#### Work item:
How do the lines below between the ones holding "None => ret None" and "(** * The tenants router", inclusive, read? Give them again exactly, with no other lines.

#### Information provided:
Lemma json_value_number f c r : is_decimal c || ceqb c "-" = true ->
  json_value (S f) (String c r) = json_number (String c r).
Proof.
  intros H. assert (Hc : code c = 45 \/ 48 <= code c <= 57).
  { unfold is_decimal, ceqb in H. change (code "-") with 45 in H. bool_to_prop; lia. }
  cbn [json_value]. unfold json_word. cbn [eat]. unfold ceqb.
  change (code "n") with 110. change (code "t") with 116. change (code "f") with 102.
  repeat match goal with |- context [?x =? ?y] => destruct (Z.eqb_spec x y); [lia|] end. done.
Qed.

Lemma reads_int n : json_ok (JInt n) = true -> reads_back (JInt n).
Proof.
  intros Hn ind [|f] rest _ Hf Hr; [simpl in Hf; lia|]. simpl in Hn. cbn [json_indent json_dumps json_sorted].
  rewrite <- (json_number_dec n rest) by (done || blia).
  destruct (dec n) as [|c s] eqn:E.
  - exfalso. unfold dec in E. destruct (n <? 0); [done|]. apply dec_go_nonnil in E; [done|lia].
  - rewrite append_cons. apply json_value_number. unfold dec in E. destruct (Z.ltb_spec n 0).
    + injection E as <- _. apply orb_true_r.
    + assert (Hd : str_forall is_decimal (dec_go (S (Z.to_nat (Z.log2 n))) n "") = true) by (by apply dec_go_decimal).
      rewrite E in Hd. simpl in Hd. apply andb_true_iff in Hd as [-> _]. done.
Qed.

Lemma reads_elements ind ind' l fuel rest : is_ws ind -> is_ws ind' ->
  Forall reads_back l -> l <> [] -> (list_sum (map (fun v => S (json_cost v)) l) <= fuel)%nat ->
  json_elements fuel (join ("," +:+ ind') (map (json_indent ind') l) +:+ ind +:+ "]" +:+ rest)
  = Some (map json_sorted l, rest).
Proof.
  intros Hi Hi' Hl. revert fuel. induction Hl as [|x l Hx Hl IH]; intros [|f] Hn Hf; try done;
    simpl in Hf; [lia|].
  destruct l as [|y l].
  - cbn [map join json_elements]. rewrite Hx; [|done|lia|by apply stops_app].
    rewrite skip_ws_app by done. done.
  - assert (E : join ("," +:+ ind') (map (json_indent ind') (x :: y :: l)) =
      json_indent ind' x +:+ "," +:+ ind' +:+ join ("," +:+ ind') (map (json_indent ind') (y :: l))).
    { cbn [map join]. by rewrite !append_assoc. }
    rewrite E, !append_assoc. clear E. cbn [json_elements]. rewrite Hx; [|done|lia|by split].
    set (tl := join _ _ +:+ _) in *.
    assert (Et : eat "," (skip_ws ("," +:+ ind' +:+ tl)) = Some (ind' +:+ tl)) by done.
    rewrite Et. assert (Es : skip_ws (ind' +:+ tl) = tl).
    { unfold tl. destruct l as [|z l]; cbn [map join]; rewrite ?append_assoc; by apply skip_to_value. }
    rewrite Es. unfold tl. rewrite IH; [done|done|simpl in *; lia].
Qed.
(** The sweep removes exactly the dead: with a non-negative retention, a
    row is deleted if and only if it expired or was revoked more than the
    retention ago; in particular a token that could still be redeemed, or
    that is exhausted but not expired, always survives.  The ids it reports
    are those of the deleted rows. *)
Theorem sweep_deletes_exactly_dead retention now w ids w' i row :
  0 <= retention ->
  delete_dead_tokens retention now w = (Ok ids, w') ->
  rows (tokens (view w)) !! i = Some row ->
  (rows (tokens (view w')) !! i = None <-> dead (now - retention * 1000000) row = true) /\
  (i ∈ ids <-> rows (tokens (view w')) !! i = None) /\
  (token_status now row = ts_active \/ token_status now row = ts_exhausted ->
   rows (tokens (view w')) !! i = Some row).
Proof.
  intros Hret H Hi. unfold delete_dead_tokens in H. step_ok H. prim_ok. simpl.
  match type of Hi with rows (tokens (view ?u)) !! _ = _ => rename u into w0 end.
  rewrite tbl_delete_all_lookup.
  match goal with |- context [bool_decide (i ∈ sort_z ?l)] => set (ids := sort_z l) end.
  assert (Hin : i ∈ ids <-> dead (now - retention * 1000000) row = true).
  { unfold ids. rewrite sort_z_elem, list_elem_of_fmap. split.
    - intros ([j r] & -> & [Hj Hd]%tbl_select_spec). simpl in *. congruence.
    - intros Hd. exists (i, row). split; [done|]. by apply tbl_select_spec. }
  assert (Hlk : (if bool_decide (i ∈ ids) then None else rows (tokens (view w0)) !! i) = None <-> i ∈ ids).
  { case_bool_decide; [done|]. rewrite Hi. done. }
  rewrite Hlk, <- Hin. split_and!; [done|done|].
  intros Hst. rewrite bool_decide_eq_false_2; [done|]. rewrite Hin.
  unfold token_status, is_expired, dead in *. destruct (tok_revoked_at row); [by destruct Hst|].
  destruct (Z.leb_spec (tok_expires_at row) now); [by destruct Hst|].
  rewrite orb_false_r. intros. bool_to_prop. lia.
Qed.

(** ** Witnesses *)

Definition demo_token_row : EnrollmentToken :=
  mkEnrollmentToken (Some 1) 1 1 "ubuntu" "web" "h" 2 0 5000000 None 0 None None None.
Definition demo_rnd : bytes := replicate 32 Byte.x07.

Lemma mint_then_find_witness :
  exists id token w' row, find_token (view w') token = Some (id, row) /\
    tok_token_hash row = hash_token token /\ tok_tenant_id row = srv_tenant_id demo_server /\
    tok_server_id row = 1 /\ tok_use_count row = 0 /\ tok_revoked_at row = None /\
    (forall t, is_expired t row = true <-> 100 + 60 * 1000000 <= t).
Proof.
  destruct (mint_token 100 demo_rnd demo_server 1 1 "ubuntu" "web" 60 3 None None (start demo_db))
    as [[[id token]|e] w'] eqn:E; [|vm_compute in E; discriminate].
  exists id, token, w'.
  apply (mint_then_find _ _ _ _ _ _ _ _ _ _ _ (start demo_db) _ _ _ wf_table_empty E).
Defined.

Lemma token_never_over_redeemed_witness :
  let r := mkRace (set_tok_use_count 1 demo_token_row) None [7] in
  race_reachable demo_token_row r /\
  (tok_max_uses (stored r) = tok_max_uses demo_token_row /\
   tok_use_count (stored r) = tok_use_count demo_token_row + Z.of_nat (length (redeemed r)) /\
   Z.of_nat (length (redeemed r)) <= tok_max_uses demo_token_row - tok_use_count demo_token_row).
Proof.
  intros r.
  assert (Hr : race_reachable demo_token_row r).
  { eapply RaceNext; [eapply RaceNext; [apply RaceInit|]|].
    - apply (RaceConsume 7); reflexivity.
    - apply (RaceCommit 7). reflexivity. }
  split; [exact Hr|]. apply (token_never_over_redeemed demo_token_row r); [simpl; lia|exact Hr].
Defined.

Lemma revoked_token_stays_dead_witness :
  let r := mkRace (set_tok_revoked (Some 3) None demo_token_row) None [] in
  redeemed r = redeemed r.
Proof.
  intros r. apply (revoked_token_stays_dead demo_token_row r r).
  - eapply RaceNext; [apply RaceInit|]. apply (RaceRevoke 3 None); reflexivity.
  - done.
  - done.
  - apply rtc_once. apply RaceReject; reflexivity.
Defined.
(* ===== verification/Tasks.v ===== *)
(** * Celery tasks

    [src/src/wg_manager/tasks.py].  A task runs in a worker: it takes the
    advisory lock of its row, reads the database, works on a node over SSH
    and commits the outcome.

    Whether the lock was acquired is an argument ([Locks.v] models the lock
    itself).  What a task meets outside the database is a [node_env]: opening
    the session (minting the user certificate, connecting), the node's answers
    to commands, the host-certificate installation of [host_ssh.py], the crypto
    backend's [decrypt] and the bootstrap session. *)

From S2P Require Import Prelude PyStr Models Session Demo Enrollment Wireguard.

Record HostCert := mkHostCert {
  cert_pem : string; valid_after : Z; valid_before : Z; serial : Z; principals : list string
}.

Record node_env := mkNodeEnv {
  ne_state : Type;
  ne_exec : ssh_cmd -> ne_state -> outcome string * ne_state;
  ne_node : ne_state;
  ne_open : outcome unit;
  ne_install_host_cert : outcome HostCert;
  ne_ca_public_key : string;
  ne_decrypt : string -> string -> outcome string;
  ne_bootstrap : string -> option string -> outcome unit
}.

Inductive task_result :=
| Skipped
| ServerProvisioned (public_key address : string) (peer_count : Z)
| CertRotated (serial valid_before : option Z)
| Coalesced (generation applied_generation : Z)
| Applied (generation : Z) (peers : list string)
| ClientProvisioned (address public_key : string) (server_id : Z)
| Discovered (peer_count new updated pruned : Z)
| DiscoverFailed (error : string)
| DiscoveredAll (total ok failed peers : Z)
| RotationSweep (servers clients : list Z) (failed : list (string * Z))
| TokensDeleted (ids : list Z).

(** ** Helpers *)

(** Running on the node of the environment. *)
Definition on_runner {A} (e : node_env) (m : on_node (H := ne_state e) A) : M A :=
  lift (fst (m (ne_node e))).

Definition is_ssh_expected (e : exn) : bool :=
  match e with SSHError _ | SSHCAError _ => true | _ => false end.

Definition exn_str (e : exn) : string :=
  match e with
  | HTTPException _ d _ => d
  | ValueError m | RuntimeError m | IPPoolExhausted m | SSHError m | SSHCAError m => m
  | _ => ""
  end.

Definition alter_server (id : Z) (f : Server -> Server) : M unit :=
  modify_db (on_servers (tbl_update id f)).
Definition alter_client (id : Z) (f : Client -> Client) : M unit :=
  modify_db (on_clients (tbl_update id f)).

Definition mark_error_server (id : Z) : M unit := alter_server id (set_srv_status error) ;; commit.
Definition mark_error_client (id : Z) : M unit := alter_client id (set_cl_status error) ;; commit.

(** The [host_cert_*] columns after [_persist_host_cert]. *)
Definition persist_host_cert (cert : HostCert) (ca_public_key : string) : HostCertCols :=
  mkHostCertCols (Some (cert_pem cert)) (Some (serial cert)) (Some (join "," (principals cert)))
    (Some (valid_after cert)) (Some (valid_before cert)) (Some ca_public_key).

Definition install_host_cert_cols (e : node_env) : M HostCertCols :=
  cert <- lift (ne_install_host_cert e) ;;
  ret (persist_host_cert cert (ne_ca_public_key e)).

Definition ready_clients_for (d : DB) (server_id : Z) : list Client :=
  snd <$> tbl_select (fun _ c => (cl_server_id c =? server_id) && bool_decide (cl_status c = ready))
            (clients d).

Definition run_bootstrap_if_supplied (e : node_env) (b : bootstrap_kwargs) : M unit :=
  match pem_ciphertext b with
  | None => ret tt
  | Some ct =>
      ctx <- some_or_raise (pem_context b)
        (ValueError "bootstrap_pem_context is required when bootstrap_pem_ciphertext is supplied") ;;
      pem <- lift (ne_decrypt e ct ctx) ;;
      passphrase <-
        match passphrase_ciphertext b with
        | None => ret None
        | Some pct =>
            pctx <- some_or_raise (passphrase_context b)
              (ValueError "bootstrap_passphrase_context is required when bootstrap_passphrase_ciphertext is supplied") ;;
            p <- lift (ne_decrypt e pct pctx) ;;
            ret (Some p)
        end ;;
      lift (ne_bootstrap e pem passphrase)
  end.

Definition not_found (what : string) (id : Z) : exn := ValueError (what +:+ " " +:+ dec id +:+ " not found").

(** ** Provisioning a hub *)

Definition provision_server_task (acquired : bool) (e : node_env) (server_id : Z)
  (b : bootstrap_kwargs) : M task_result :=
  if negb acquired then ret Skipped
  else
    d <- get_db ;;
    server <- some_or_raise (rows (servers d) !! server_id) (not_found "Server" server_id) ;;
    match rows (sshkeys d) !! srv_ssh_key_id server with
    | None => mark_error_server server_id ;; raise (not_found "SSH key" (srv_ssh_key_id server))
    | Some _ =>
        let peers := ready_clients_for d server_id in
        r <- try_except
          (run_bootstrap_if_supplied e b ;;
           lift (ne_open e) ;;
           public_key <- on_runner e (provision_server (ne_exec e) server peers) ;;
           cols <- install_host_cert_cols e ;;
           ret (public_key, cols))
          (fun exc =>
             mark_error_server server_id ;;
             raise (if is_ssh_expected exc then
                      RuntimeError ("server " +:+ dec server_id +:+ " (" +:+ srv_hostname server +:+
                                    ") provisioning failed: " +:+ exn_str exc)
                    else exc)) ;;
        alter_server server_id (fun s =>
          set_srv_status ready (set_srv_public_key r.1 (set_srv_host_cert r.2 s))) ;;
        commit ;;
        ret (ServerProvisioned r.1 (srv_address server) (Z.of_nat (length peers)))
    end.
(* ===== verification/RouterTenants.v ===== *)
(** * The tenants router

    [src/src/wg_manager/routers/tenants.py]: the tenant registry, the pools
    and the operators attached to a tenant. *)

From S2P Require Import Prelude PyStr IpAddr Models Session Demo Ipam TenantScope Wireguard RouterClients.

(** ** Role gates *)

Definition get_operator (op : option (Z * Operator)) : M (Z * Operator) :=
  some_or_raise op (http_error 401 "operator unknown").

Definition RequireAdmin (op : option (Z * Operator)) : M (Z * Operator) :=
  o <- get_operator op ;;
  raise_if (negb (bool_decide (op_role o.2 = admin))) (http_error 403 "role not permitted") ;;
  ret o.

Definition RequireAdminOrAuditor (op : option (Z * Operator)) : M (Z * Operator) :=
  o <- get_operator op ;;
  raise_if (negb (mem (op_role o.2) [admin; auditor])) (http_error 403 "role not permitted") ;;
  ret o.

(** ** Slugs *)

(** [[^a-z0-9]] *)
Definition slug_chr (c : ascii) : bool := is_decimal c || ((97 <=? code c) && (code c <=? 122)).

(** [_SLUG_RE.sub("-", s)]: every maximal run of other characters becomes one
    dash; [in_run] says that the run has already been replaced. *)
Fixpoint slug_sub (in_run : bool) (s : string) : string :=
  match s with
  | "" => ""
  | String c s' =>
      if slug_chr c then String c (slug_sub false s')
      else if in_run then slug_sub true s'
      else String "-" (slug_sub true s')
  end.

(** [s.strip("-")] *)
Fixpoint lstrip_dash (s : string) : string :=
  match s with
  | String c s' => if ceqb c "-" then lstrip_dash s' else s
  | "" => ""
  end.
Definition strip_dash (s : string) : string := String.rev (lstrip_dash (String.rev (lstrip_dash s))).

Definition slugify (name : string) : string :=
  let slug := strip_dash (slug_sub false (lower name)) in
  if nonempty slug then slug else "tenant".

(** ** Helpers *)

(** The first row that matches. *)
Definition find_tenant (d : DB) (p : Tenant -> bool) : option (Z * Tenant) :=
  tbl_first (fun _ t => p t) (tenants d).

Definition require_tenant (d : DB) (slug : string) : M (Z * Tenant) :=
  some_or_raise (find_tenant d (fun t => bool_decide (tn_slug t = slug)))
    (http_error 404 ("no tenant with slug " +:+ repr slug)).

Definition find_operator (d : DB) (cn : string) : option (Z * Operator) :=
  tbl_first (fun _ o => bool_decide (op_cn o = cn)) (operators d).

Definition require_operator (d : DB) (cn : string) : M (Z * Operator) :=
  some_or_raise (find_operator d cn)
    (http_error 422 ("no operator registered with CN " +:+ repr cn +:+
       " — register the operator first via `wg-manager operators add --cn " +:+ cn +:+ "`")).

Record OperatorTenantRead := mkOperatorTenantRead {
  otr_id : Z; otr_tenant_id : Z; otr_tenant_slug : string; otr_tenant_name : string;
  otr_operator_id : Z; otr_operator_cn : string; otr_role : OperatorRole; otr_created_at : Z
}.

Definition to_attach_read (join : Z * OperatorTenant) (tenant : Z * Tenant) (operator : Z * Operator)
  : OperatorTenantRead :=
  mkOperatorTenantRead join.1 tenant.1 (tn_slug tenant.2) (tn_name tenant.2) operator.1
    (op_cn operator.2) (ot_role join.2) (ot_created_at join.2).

#### Expected answer:
        | None => ret None
        | Some pct =>
            pctx <- some_or_raise (passphrase_context b)
              (ValueError "bootstrap_passphrase_context is required when bootstrap_passphrase_ciphertext is supplied") ;;
            p <- lift (ne_decrypt e pct pctx) ;;
            ret (Some p)
        end ;;
      lift (ne_bootstrap e pem passphrase)
  end.

Definition not_found (what : string) (id : Z) : exn := ValueError (what +:+ " " +:+ dec id +:+ " not found").

(** ** Provisioning a hub *)

Definition provision_server_task (acquired : bool) (e : node_env) (server_id : Z)
  (b : bootstrap_kwargs) : M task_result :=
  if negb acquired then ret Skipped
  else
    d <- get_db ;;
    server <- some_or_raise (rows (servers d) !! server_id) (not_found "Server" server_id) ;;
    match rows (sshkeys d) !! srv_ssh_key_id server with
    | None => mark_error_server server_id ;; raise (not_found "SSH key" (srv_ssh_key_id server))
    | Some _ =>
        let peers := ready_clients_for d server_id in
        r <- try_except
          (run_bootstrap_if_supplied e b ;;
           lift (ne_open e) ;;
           public_key <- on_runner e (provision_server (ne_exec e) server peers) ;;
           cols <- install_host_cert_cols e ;;
           ret (public_key, cols))
          (fun exc =>
             mark_error_server server_id ;;
             raise (if is_ssh_expected exc then
                      RuntimeError ("server " +:+ dec server_id +:+ " (" +:+ srv_hostname server +:+
                                    ") provisioning failed: " +:+ exn_str exc)
                    else exc)) ;;
        alter_server server_id (fun s =>
          set_srv_status ready (set_srv_public_key r.1 (set_srv_host_cert r.2 s))) ;;
        commit ;;
        ret (ServerProvisioned r.1 (srv_address server) (Z.of_nat (length peers)))
    end.
(* ===== verification/RouterTenants.v ===== *)
(** * The tenants router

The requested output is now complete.